(MATERIAL FOR THE TASK)
(** An aligned tree that is reconciled is in step. *)
Lemma reconcile_synced s t fin j e b : aligned (st_db s) t -> ready s t fin j e b ->
  exists t', reconcile_fork_choice_tree s t = Ok t' /\ synced s t' /\ ft_context t' = mkViabilityContext j fin e.
Proof.
  intros Al [Hf Hj He Hle (n & Hn & Hs) Hst Hsup Hc Hl (r & Hr & Hknown)]. unfold reconcile_fork_choice_tree.
  rewrite Hf, Hj, He, Hr. run_ok.
  destruct (prune_step _ t fin n Al Hn) as (t1 & E1 & Al1 & R1 & S1 & C1 & K1 & B1 & P1).
  rewrite E1. run_ok.
  destruct (context_step _ t1 (mkViabilityContext j fin e) Al1) as (t2 & E2 & Al2 & C2 & R2 & S2 & K2 & B2 & P2); [by rewrite C1|].
  rewrite E2. run_ok.
  destruct (balances_step s t2 j b Al2) as (t3 & E3 & Al3 & B3 & P3 & K3 & C3 & R3 & S3); [done..| |].
  { rewrite K2, K1, B2, B1, P2, P1. done. }
  rewrite E3. run_ok. destruct (boost_step _ t3 r Al3) as (t4 & E4 & Al4 & B4 & C4 & R4 & S4 & D4 & P4).
  exists t4. split; [done|]. split; [|congruence].
  assert (ft_context t4 = mkViabilityContext j fin e) as Ec by congruence.
  split; rewrite ?Ec; cbn; try done.
  - congruence.
  - by rewrite S4, S3, S2, S1.
  - destruct Hst as (state & Es & Eb). exists state. split; [done|]. rewrite D4, B3, P4, P3. by destruct b.
  - rewrite B4, Hr. case_bool_decide as Hz; [by rewrite Hz|done].
  - intros x score. rewrite B4. case_bool_decide as Hz; [done|]. cbn. intros [= <- _]. naive_solver.
Qed.
End refresh.

Section steps.
Context {RD : Redb} {RDL : RedbLaws RD} {RM : RedbMulti} {RML : RedbMultiLaws RM}.
Context {H : Sha256} {F : CandidateFuel} {HO : HashOrder} {HOL : HashOrderLaws HO} {SV : SszVec}.
Context {R : Roots} {B : Bls} {N : BeaconNetworkSpec}.
Context {BA : BlsAggregate} {TH : TreeHash SignedBLSToExecutionChange} {FS : ForkChoiceSpec}.
Implicit Types (d : BeaconDB) (s : Store) (t : ForkChoiceTree).

(** The laws of the state monad, for the store. *)
Lemma bindS_Ok {A C} (m : SM A) (k : A -> SM C) s s' b :
  (m ≫= k) s = (s', Ok b) <-> exists s1 a, m s = (s1, Ok a) /\ k a s1 = (s', Ok b).
Proof. apply bindM_Ok. Qed.
Lemma bindS_reads {A C} (f : Store -> res anyhow A) (k : A -> SM C) s :
  ((reads f : SM A) ≫= k) s = match f s with Ok a => k a s | Err e => (s, Err e) | Panic => (s, Panic) | NoFuel => (s, NoFuel) end.
Proof. apply bindM_reads. Qed.
Lemma bindS_lift {A C} (r : res anyhow A) (k : A -> SM C) s :
  ((lift r : SM A) ≫= k) s = match r with Ok a => k a s | Err e => (s, Err e) | Panic => (s, Panic) | NoFuel => (s, NoFuel) end.
Proof. apply bindM_lift. Qed.
Lemma bindS_modify {C} (f : Store -> Store) (k : unit -> SM C) s : ((modify f : SM unit) ≫= k) s = k tt (f s).
Proof. done. Qed.

Lemma bindS_modify_db {C} (f : BeaconDB -> BeaconDB) (k : unit -> SM C) s : (modify_db f ≫= k) s = k tt (st_set_db (f (st_db s)) s).
Proof. done. Qed.

(** ** Being in step depends on the database alone *)

(** The rest of what being in step reads of a database. *)
Definition same_anchor d d' : Prop :=
  bd_justified d' = bd_justified d /\ bd_finalized d' = bd_finalized d /\
  bd_proposer_boost_root d' = bd_proposer_boost_root d /\ bd_time d' = bd_time d /\ bd_genesis_time d' = bd_genesis_time d /\
  bd_checkpoint_states d' = bd_checkpoint_states d.

Lemma epoch_db s s' : bd_time (st_db s') = bd_time (st_db s) -> bd_genesis_time (st_db s') = bd_genesis_time (st_db s) ->
  get_current_store_epoch s' = get_current_store_epoch s.
Proof. intros E1 E2. unfold get_current_store_epoch, get_current_slot, get_slots_since_genesis. by rewrite E1, E2. Qed.

(** A step that changes votes only. *)
Lemma synced_step s s' t t' : synced s t -> aligned (st_db s') t' -> same_anchor (st_db s) (st_db s') ->
  same_blocks (st_db s) (st_db s') ->
  ft_root t' = ft_root t -> ft_context t' = ft_context t -> ft_balances t' = ft_balances t ->
  ft_proposer_score t' = ft_proposer_score t -> ft_boost t' = ft_boost t -> similar (ft_nodes t') (ft_nodes t) ->
  synced s' t'.
Proof.
  intros [Al Hr Hs Hj Hf He Hst Hb Hbd] Al' (Ej & Ef & Ep & Et & Eg & Ec) Sb Er Ex Ebal Esc Ebo Sim.
  pose proof (root_slot_similar t t' Er Sim) as Ers.
  split; rewrite ?Er, ?Ers, ?Ex, ?Ebal, ?Esc, ?Ebo, ?Ej, ?Ef, ?Ep, ?(epoch_db s s' Et Eg); try done.
  - destruct Hst as (state & Es & Eb). exists state. split; [|done]. destruct Sb as (_ & _ & Est & _).
    unfold checkpoint_state, in_memory, build_checkpoint_state in *. by rewrite Ec, Est.
  - intros r score Hrs. rewrite (same_blocks_at _ _ _ Sb). by eapply Hbd.
Qed.

Lemma synced_db s s' t : st_db s' = st_db s -> synced s t -> synced s' t.
Proof. intros E Sy. apply (synced_step s s' t t Sy); rewrite ?E; try done. apply Sy. Qed.

Lemma ready_db s s' t fin j e b : st_db s' = st_db s -> st_fork_choice_balances s' = st_fork_choice_balances s ->
  ready s t fin j e b -> ready s' t fin j e b.
Proof.
  intros E Eb [Hf Hj He Hle Hroot Hst Hsup Hc Hl Hboost].
  assert (get_current_store_epoch s' = get_current_store_epoch s) as Ee by (apply epoch_db; by rewrite E).
  split; rewrite ?E, ?Ee, ?Eb; done.
Qed.

Definition in_step s : Prop := exists t, st_fork_choice s = Some t /\ synced s t.

Lemma refresh_in_step s t fin j e b now : st_fork_choice s = Some t -> aligned (st_db s) t -> ready s t fin j e b ->
  exists t', refresh_fork_choice now s = (st_set_fork_choice (Some t') s, Ok tt) /\ synced (st_set_fork_choice (Some t') s) t'.
Proof.
  intros Ht Al Rdy. unfold refresh_fork_choice. rewrite Ht.
  destruct (reconcile_synced (st_set_fork_choice None s) t fin j e b) as (t' & -> & Sy & _); [done|by apply (ready_db s)|].
  exists t'. split; [done|]. by apply (synced_db (st_set_fork_choice None s)).
Qed.

(** A refresh changes neither the database nor the cached balances. *)
Definition over d (cache : list (Checkpoint * ForkChoiceBalances)) s : Prop :=
  st_db s = d /\ st_fork_choice_balances s = cache.

Lemma try_or_preserves (P : Store -> Prop) {A} (m : SM A) h : preserves P m -> (forall e, preserves P (h e)) -> preserves P (try_or m h).
Proof.
  intros Hm Hh a Ha. unfold try_or. specialize (Hm a Ha). destruct (m a) as [a' [?|e| |]]; try done. by apply Hh.
Qed.

Lemma enable_over d cache : preserves (over d cache) enable_fork_choice_tree.
Proof.
  unfold enable_fork_choice_tree. repeat (apply preserves_bind; [|intros ?]).
  all: first [apply preserves_reads|by apply preserves_modify].
Qed.

Lemma recover_over d cache now : preserves (over d cache) (recover_fork_choice now).
Proof.
  apply try_or_preserves; [apply enable_over|]. intros e. apply preserves_bind; [|intros ?]; by apply preserves_modify.
Qed.

Lemma refresh_over d cache now : preserves (over d cache) (refresh_fork_choice now).
Proof.
  intros s Hs. unfold refresh_fork_choice. destruct (st_fork_choice s) as [t|].
  - destruct (reconcile_fork_choice_tree _ _); try done. by apply recover_over.
  - case_match; [done|]. apply try_or_preserves; [apply enable_over| |done]. intros e. by apply preserves_modify.
Qed.

Lemma refresh_frame now s s' r : refresh_fork_choice now s = (s', r) ->
  st_db s' = st_db s /\ st_fork_choice_balances s' = st_fork_choice_balances s.
Proof. intros E. pose proof (refresh_over (st_db s) (st_fork_choice_balances s) now s) as Hf. rewrite E in Hf. by apply Hf. Qed.

(** A step that ends in a refresh: what it leaves is in step if it was aligned before it. *)
Lemma refreshed_in_step now s t s' r fin j e b : refresh_fork_choice now s = (s', r) ->
  st_fork_choice s = Some t -> aligned (st_db s) t -> ready s' t fin j e b -> in_step s'.
Proof.
  intros E Ht Al Rdy. destruct (refresh_frame _ _ _ _ E) as [E1 E2].
  destruct (refresh_in_step s t fin j e b now Ht Al) as (t' & E' & Sy); [by apply (ready_db s')|].
  assert (s' = st_set_fork_choice (Some t') s) as -> by congruence. by exists t'.
Qed.

(** ** Votes *)

(** The latest message of a validator gives way to one with a newer target. *)
Definition note_vote (equivocating : gset Z) (message : LatestMessage) (view : gmap Z LatestMessage) (i : Z) : gmap Z LatestMessage :=
  if decide (i ∈ equivocating) then view
  else match view !! i with
       | Some latest => if lm_epoch latest <? lm_epoch message then <[i := message]> view else view
       | None => <[i := message]> view
       end.
Definition vote_of (attestation : Attestation) : LatestMessage :=
  mkLatestMessage (cp_epoch (ad_target (att_data attestation))) (ad_beacon_block_root (att_data attestation)).
Definition note_votes (equivocating : gset Z) (view : gmap Z LatestMessage) (l : list (list Z * Attestation)) : gmap Z LatestMessage :=
  foldl (fun view ia => foldl (note_vote equivocating (vote_of ia.2)) view ia.1) view l.

(** What the loops have read and written, against the messages so far. *)
Definition noting (equivocating indices : gset Z) (start view : gmap Z LatestMessage) (acc : gmap Z LatestMessage * gmap Z LatestMessage) : Prop :=
  (forall i, i ∈ indices -> acc.1 !! i = view !! i) /\ acc.2 ∪ start = view /\
  (forall i, is_Some (acc.2 !! i) -> (i ∉ equivocating) /\ i ∈ indices).

Lemma update_message_noting equivocating indices start view acc message i :
  (i ∉ equivocating -> i ∈ indices) -> noting equivocating indices start view acc ->
  noting equivocating indices start (note_vote equivocating message view i) (update_message equivocating message acc i).
Proof.
  intros Hi (Hr & Hw & Hn). destruct acc as [stored updates]. cbn in *. unfold update_message, note_vote.
  destruct (decide (i ∈ equivocating)) as [He|He]; [by rewrite bool_decide_true by done|]. rewrite bool_decide_false by done.
  rewrite (Hr i) by auto.
  assert (noting equivocating indices start (<[i := message]> view) (<[i := message]> stored, <[i := message]> updates)) as Hnew.
  { split_and!; cbn.
    - intros k Hk. destruct (decide (i = k)) as [->|]; [by rewrite !lookup_insert_eq|]. rewrite !lookup_insert_ne by done. by apply Hr.
    - rewrite <-Hw. symmetry. apply insert_union_l.
    - intros k Hk. apply lookup_insert_is_Some in Hk as [<-|[_ Hk]]; [by auto|by apply Hn]. }
  destruct (view !! i) as [latest|]; [|done]. by destruct (_ <? _).
Qed.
(End MATERIAL FOR THE TASK)
#### [ACTIVITY]
Within the data, tally each line containing the string "anyhow". Answer with the number by itself.

#### [TASK SOLUTION]
2